The thought came that thirty or forty thousand families in France, in Russia, in Germany, were soon to receive the same news—news yet more terrible, for many of the wretches stretched on the battle-field had father and mother, and this was horrible to think of—it seemed as if a wail from all human kind were rising from earth to heaven.

Then I remembered those poor women of Phalsbourg, praying in the church when we heard of the retreat from Russia, and I understood how their hearts were torn. I thought that Catharine would soon go there, and year after year she would pray—thinking of me. Yes—for I knew we had loved each other from childhood, and that she could never forget me, and tear after tear coursed down my cheeks. This confidence soothed me in my grief—the certainty that she would preserve her love for me until age whitened her hair; that I should be ever before her eyes, and that she would never marry another.

Toward morning a shower began to fall, and the monotonous dropping on the roofs alone broke the silence. I thought of the good God, whose power and mercy are limitless, and I hoped that He would pardon my sins in consideration of my sufferings.

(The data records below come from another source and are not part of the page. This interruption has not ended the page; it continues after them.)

(* ===== verification/HHRecovery.v ===== *)
(** * Reconfiguring, closing, reopening and purging the queue

    [SetMaxSegmentSize], [Close], [Open] on an existing directory and
    [PurgeOlderThan] of [services/hh/queue.go], with what they do to the
    contents of the queue. *)

From S2P Require Import Prelude OSFile HHSegment HHQueue HHFifo.

(** ** SetMaxSegmentSize *)

Lemma run_setmax_loop sz ps st :
  (forall p, p ∈ ps -> is_Some (st_heap st !! p)) ->
  exists st', setmax_loop ps sz st = (Ok tt, st')
    /\ st_fs st' = st_fs st /\ st_q st' = st_q st /\ st_next st' = st_next st
    /\ (forall p, p ∈ ps -> st_heap st' !! p = set_maxSize sz <$> st_heap st !! p)
    /\ (forall p, p ∉ ps -> st_heap st' !! p = st_heap st !! p).
Proof.
  revert st. induction ps as [|p ps IH]; intros st H.
  { exists st. cbn. repeat split; auto. intros p Hp. inversion Hp. }
  destruct (H p ltac:(left)) as [s Hs]. cbn [setmax_loop].
  erewrite bind_ok by (eapply on_seg_run; [exact Hs|reflexivity]). cbn [fst snd].
  set (st1 := mkQst _ _ _ _).
  destruct (IH st1) as (st' & E & F1 & F2 & F3 & F4 & F5).
  { intros q Hq. unfold st1. cbn. destruct (decide (q = p)) as [->|Hne].
    - rewrite lookup_insert_eq. eauto.
    - rewrite lookup_insert_ne by congruence. apply H. right. exact Hq. }
  exists st'. do 4 (split; [assumption|]). split.
  - intros q Hq. destruct (decide (q ∈ ps)) as [Hin|Hout].
    + rewrite F4 by exact Hin. unfold st1. cbn. destruct (decide (q = p)) as [->|Hne].
      * rewrite lookup_insert_eq, Hs. reflexivity.
      * rewrite lookup_insert_ne by congruence. reflexivity.
    + rewrite F5 by exact Hout. apply elem_of_cons in Hq as [->|Hq]; [|contradiction].
      unfold st1. cbn. rewrite lookup_insert_eq, Hs. reflexivity.
  - intros q Hq. apply not_elem_of_cons in Hq as [Hne Hq]. rewrite F5 by exact Hq.
    unfold st1. cbn. apply lookup_insert_ne. congruence.
Qed.

(** The blocks stay; the tail is replaced when it is already too large. *)
Lemma SetMaxSegmentSize_spec st vs sz :
  q_rep st vs -> sz < 2 ^ 61 -> usage vs + 8 < 2 ^ 62 ->
  Forall (fun v => Forall (fun r => zlen r <= sz) (v_pend v)) vs ->
  max_id (st_fs st) + 1 < 2 ^ 64 ->
  exists st' vs', SetMaxSegmentSize sz st = (Ok tt, st') /\ q_rep st' vs'
    /\ q_maxSegmentSize (st_q st') = sz /\ q_maxSize (st_q st') = q_maxSize (st_q st)
    /\ contents vs' = contents vs
    /\ ((exists v, last vs = Some v /\ v_size v < sz) -> vs' = vs).
Proof.
  intros Q Hsz Hu Hr Hid. destruct (snoc_view vs (qr_ne _ _ Q)) as (l & v & ->).
  unfold SetMaxSegmentSize. erewrite bind_ok by reflexivity. erewrite bind_ok by reflexivity.
  set (st1 := set_q (set_maxSegmentSize sz (st_q st)) st).
  change (segs (st_q st1)) with (segs (st_q st)). rewrite (segs_eq _ _ Q).
  destruct (run_setmax_loop sz (map v_ptr (l ++ [v])) st1) as (st2 & E & F1 & F2 & F3 & F4 & F5).
  { intros p Hp. apply list_elem_of_In, in_map_iff in Hp as (u & <- & Hu'). apply list_elem_of_In in Hu'.
    pose proof (qr_ok _ _ Q) as Hok. rewrite Forall_forall in Hok.
    destruct (Hok u Hu') as (s & Hs & _). cbn. eauto. }
  erewrite bind_ok by exact E.
  assert (q_rep st2 (l ++ [v])) as Q2.
  { destruct Q as [q1 q2 q3 q4 q5 q6 q7 q8 q9 q10 q11 q12 q13 q14 q15].
    split; rewrite ?F1, ?F2, ?F3; cbn; auto.
    - rewrite Forall_forall in q9 |- *. intros u Hu'.
      destruct (q9 u Hu') as (s & H1 & H2 & H3 & [R1 R2 R3 R4 R5 R6 R7]).
      exists (set_maxSize sz s). rewrite F4 by (apply elem_of_map, Hu'). cbn. rewrite H1, F1, F2.
      split; [reflexivity|]. split; [exact H2|]. split; [reflexivity|]. split; assumption.
    - intros p s Hp. destruct (decide (p ∈ map v_ptr (l ++ [v]))) as [Hin|Hout].
      + rewrite F4 in Hp by exact Hin. apply fmap_Some in Hp as (s0 & Hp & _). eauto.
      + rewrite F5 in Hp by exact Hout. eauto. }
  assert (q_tail (st_q st1) = Some (v_ptr v)) as -> by (apply (tail_ptr st l v Q)).
  erewrite bind_ok by (apply run_seg_usage, (tail_ok st2 l v Q2)). cbn [st1 set_q st_q q_maxSegmentSize set_maxSegmentSize].
  rewrite Z.geb_leb. destruct (Z.leb_spec sz (v_size v)) as [Hle|Hle].
  - destruct (run_addSegment st2 (l ++ [v]) Q2) as (st3 & w & E3 & C1 & C2 & C3 & C4 & C5 & Q3);
      [rewrite F1; exact Hid|exact Hu|].
    exists (set_q (set_tail (Some (v_ptr w)) (st_q st3)) st3), ((l ++ [v]) ++ [w]). split.
    { erewrite bind_ok by exact E3. reflexivity. }
    split; [exact Q3|]. cbn. rewrite C5, F2. cbn. split; [reflexivity|]. split; [reflexivity|].
    split; [rewrite (contents_app _ [w]), contents_cons, C2, app_nil_r; reflexivity|].
    intros (v' & Hv & Hlt). rewrite last_snoc in Hv. injection Hv as <-. lia.
  - exists st2, (l ++ [v]). split; [reflexivity|]. split; [exact Q2|]. rewrite F2. auto.
Qed.

(** ** Close *)

Lemma seg_ok_heap st i s' v :
  seg_ok st v -> v_ptr v <> i ->
  seg_ok (mkQst (st_fs st) (<[i := s']> (st_heap st)) (st_next st) (st_q st)) v.
Proof.
  intros (s & H1 & H2) Hi. exists s. cbn. rewrite lookup_insert_ne by congruence. auto.
Qed.

Lemma run_close_loop vs st :
  faults (st_fs st) = [] -> NoDup (map v_ptr vs) -> Forall (seg_ok st) vs ->
  exists st', close_loop (map v_ptr vs) st = (Ok tt, st')
    /\ st_fs st' = st_fs st /\ st_q st' = st_q st.
Proof.
  revert st. induction vs as [|v vs IH]; intros st Hf Hn H.
  { exists st. auto. }
  inversion H as [|? ? (s & H1 & H2 & H3 & R) Hvs]; subst. cbn in Hn. apply NoDup_cons in Hn as [Hv Hn].
  destruct (rep_open _ _ _ _ R) as [off Ho]. cbn [map close_loop].
  erewrite bind_ok by (eapply on_seg_run; [exact H1|eapply run_close; [exact Hf|exact Ho]]).
  destruct (IH (mkQst (st_fs st) (<[v_ptr v := set_file None s]> (st_heap st)) (st_next st) (st_q st)))
    as (st' & E & F1 & F2); cbn; auto.
  - rewrite Forall_forall in Hvs |- *. intros u Hu. apply seg_ok_heap; [auto|].
    intros Eq. apply Hv. rewrite <- Eq. apply elem_of_map, Hu.
  - exists st'. auto.
Qed.

Lemma Close_spec st vs :
  q_rep st vs -> exists st', Close st = (Ok tt, st') /\ st_fs st' = st_fs st
    /\ q_head (st_q st') = None /\ q_tail (st_q st') = None /\ q_segments (st_q st') = None.
Proof.
  intros Q. unfold Close. erewrite bind_ok by reflexivity. rewrite (segs_eq _ _ Q).
  destruct (run_close_loop vs st (qr_faults _ _ Q) (qr_ptrs _ _ Q) (qr_ok _ _ Q))
    as (st' & E & F1 & F2).
  erewrite bind_ok by exact E. eexists. split; [reflexivity|]. cbn. auto.
Qed.

(** ** Open on an existing directory *)

(** One segment file of a directory: name, consumed and pending blocks. *)
Record segfile := mkSegfile { sf_name : string; sf_cons : list (list Z); sf_pend : list (list Z) }.

Definition sf_size (d : segfile) : Z := zlen (enc (sf_cons d)) + zlen (enc (sf_pend d)) + 8.

Definition sf_ok (f : fs) (d : segfile) : Prop :=
  is_Some (ParseUint (sf_name d))
  /\ file_is f (sf_name d) (enc (sf_cons d) ++ enc (sf_pend d) ++ be64 (zlen (enc (sf_cons d))))
  /\ Forall (fun r => r <> [] /\ zlen r <= defaultSegmentSize) (sf_pend d)
  /\ sf_size d < 2 ^ 62.

(** The views of the segments loaded from the files, allocated from [k] on. *)
Fixpoint load_views (k : nat) (ds : list segfile) : list sview :=
  match ds with
  | [] => []
  | d :: ds' => mkView k (sf_name d) (sf_cons d) (sf_pend d) :: load_views (S k) ds'
  end.

Lemma load_views_ptr k ds u : u ∈ load_views k ds -> (k <= v_ptr u < k + length ds)%nat.
Proof.
  revert k. induction ds as [|d ds IH]; intros k H; [inversion H|].
  cbn in *. apply elem_of_cons in H as [->|H]; [cbn; lia|]. apply IH in H. lia.
Qed.

Lemma load_views_ptr_nodup k ds : NoDup (map v_ptr (load_views k ds)).
Proof.
  revert k. induction ds as [|d ds IH]; intros k; cbn; constructor; [|apply IH].
  intros H. apply list_elem_of_In, in_map_iff in H as (u & E & H). apply list_elem_of_In, load_views_ptr in H. lia.
Qed.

The rain filled the little trench in which I had been lying. From time to time a wall fell in the village, and the cattle, scared away by the battle, began to resume confidence and return. I heard a goat bleat in a neighboring stable. A great shepherd's dog wandered fearfully among the heaps of dead. The horse, seeing him, neighed in terror—he took him for a wolf—and the dog fled.

I remember all these details, for, when we are dying, we see everything, we hear everything, for we know that we are seeing and hearing our last.

But how my whole frame thrilled with joy when, at the corner of the street, I thought I heard the sound of voices! How eagerly I listened! And I raised myself upon my elbow, and called for help. It was yet night; but the first gray streak of day was becoming visible in the east, and afar off, through the falling rain, I saw a light in the fields, now coming onward, now stopping. I saw dark forms bending around it. They were only confused shadows. But others besides me saw the light; for on all sides arose groans and plaintive cries, from voices so feeble that they seemed like those of children calling their mothers.

What is this life to which we attach so great a price? This miserable existence, so full of pain and suffering? Why do we so cling to it, and fear more to lose it than aught else in the world? What is it that is to come hereafter that makes us shudder at the mere thought of death? Who knows? For ages and ages all have thought and thought on the great question, but none have yet solved it. I, in my eagerness to live, gazed on that light as the drowning man looks to the shore. I could not take my eyes from it, and my heart thrilled with hope. I tried again to shout, but my voice died on my lips. The pattering of the rain on the ruined dwellings, and on the trees, and on the ground, drowned all other sounds, and, although I kept repeating, "They hear us! They are coming!" and although the lantern seemed to grow larger and larger, after wandering for some time over the field, it slowly disappeared behind a little hill.

I fell once more senseless to the ground.